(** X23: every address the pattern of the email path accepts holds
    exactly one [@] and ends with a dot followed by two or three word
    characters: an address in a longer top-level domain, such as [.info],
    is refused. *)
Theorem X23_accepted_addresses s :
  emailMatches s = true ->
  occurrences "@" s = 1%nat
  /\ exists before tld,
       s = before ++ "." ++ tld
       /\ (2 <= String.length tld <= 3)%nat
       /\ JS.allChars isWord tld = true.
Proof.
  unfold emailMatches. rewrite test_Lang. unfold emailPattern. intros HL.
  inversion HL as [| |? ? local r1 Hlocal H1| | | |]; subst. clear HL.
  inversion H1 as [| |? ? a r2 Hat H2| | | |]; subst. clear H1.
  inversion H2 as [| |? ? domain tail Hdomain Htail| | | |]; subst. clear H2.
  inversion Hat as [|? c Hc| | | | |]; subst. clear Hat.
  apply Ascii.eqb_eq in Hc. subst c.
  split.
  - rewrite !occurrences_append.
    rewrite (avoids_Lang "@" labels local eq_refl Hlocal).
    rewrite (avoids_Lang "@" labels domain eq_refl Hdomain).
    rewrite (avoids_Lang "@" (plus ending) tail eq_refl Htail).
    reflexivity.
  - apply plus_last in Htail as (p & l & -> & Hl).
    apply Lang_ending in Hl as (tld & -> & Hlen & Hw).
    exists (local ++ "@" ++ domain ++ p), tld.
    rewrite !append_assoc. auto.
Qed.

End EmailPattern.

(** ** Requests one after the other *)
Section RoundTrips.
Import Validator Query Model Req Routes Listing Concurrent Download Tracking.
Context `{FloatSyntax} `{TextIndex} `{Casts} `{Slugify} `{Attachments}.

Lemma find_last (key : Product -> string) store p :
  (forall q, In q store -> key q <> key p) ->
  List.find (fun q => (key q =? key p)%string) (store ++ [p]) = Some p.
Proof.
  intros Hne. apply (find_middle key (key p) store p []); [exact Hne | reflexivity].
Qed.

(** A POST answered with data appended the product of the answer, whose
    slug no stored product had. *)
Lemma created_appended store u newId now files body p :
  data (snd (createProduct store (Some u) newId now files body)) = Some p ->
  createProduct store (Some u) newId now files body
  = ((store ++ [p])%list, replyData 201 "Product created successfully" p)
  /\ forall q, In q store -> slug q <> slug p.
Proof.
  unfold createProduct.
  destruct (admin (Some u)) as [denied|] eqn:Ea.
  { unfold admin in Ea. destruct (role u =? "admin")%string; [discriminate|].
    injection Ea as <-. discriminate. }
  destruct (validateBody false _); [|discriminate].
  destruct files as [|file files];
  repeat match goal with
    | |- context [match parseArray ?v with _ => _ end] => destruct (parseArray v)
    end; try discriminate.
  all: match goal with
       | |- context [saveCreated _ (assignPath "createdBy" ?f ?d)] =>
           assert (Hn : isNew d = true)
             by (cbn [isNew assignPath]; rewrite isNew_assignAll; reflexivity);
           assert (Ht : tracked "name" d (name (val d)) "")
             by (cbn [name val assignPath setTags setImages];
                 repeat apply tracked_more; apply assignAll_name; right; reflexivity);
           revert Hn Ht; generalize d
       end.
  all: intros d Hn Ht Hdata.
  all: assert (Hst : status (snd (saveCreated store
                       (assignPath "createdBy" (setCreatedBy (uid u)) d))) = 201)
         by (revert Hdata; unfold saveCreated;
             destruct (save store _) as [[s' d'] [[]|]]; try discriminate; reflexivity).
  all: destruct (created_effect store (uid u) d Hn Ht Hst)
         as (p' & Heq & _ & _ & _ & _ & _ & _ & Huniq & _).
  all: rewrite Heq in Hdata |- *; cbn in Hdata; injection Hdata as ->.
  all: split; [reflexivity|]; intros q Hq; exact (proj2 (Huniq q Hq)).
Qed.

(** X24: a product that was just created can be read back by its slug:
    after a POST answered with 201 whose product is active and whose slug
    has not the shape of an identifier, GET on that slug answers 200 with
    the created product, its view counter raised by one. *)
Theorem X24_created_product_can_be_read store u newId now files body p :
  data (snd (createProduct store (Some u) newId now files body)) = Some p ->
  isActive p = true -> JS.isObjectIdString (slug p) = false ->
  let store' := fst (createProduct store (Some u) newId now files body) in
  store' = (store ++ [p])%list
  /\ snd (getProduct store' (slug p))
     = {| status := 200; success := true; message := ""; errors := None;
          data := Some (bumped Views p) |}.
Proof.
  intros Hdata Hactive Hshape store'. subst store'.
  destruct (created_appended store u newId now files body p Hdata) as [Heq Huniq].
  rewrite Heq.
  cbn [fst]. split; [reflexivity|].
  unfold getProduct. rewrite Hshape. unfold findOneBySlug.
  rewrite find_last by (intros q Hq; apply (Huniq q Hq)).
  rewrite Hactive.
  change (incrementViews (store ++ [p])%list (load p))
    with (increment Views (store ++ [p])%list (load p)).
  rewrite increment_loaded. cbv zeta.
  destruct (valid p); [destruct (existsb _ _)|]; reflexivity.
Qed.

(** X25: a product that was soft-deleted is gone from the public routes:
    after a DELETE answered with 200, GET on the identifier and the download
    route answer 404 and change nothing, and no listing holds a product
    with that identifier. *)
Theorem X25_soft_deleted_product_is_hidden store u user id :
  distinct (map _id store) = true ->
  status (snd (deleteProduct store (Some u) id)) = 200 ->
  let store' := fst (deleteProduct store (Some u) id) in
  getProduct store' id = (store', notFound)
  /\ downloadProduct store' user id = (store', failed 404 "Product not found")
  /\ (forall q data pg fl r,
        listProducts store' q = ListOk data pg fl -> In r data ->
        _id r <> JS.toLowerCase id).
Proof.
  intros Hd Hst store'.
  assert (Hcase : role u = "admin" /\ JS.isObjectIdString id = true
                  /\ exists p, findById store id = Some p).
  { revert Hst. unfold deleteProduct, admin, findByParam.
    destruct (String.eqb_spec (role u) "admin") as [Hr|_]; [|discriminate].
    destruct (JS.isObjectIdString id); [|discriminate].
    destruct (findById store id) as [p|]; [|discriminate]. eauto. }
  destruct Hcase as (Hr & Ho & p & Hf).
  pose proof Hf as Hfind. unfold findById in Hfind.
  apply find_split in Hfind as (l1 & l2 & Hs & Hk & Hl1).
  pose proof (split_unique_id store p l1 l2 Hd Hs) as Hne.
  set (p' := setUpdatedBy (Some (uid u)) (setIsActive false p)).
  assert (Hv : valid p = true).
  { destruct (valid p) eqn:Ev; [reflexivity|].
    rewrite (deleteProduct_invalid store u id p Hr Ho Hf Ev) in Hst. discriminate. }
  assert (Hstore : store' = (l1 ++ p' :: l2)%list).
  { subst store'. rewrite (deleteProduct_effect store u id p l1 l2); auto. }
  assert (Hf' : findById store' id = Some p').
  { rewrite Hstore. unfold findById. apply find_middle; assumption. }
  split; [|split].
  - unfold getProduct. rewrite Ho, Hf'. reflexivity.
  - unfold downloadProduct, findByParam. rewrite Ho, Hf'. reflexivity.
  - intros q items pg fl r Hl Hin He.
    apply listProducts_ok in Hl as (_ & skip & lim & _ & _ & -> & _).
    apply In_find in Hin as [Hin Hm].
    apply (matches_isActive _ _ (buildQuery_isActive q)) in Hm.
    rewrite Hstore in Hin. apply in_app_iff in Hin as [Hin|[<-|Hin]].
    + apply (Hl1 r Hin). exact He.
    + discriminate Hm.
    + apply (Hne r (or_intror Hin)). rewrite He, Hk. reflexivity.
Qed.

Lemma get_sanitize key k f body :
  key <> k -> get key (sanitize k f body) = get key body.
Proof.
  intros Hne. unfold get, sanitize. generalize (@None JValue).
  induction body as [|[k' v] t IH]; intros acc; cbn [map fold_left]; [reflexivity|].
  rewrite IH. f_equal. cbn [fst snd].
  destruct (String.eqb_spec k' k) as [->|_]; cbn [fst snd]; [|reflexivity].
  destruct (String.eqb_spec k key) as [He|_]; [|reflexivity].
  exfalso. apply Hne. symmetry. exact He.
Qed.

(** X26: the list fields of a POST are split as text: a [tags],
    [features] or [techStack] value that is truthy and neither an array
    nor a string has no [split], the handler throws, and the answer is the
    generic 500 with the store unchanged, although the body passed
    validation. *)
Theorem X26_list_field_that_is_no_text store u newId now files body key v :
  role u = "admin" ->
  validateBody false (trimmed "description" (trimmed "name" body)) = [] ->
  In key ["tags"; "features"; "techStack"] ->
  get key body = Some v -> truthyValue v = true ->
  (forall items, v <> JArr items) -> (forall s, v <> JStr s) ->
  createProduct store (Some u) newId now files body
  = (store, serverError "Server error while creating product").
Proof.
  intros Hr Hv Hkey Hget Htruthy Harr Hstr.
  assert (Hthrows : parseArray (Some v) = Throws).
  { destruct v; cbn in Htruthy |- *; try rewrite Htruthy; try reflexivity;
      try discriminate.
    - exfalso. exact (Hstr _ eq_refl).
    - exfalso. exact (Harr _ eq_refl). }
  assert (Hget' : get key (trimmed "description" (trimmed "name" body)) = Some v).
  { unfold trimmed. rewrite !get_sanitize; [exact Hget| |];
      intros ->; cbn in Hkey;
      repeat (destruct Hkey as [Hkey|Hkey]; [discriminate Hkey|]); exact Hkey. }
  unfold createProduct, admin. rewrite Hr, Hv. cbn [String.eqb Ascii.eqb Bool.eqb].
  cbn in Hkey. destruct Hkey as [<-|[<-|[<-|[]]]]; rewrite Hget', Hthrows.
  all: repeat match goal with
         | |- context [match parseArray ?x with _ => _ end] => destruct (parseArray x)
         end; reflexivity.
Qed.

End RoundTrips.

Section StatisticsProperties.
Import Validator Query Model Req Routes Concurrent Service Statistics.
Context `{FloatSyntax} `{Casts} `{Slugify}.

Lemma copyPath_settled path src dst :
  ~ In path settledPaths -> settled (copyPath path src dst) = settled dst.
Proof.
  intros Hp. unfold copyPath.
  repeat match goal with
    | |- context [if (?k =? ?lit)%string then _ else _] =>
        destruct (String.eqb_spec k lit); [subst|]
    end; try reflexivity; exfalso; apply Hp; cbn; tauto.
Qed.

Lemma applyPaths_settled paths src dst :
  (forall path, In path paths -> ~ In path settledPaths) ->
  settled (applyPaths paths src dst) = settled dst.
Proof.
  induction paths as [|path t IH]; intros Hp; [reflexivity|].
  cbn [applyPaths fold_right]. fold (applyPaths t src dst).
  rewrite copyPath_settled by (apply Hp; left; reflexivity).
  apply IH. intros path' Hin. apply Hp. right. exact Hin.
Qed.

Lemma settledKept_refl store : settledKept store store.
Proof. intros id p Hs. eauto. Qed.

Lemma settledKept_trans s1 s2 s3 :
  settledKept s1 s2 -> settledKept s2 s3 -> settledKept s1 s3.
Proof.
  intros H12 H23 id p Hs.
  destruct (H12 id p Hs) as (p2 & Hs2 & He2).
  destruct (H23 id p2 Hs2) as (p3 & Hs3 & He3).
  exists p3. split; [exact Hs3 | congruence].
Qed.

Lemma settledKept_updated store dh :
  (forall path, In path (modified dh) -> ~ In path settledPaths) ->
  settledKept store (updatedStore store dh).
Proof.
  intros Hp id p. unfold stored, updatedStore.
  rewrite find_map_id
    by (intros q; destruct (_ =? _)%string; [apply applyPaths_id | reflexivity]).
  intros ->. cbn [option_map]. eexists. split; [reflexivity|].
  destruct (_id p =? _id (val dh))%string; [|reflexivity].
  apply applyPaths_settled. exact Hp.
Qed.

=====

— Work to be completed —
Lines that hold "Hstore" are the ones to copy, so pick each out from the data.

— Expected answer —
  assert (Hstore : store' = (l1 ++ p' :: l2)%list).
  { rewrite Hstore. unfold findById. apply find_middle; assumption. }
    rewrite Hstore in Hin. apply in_app_iff in Hin as [Hin|[<-|Hin]].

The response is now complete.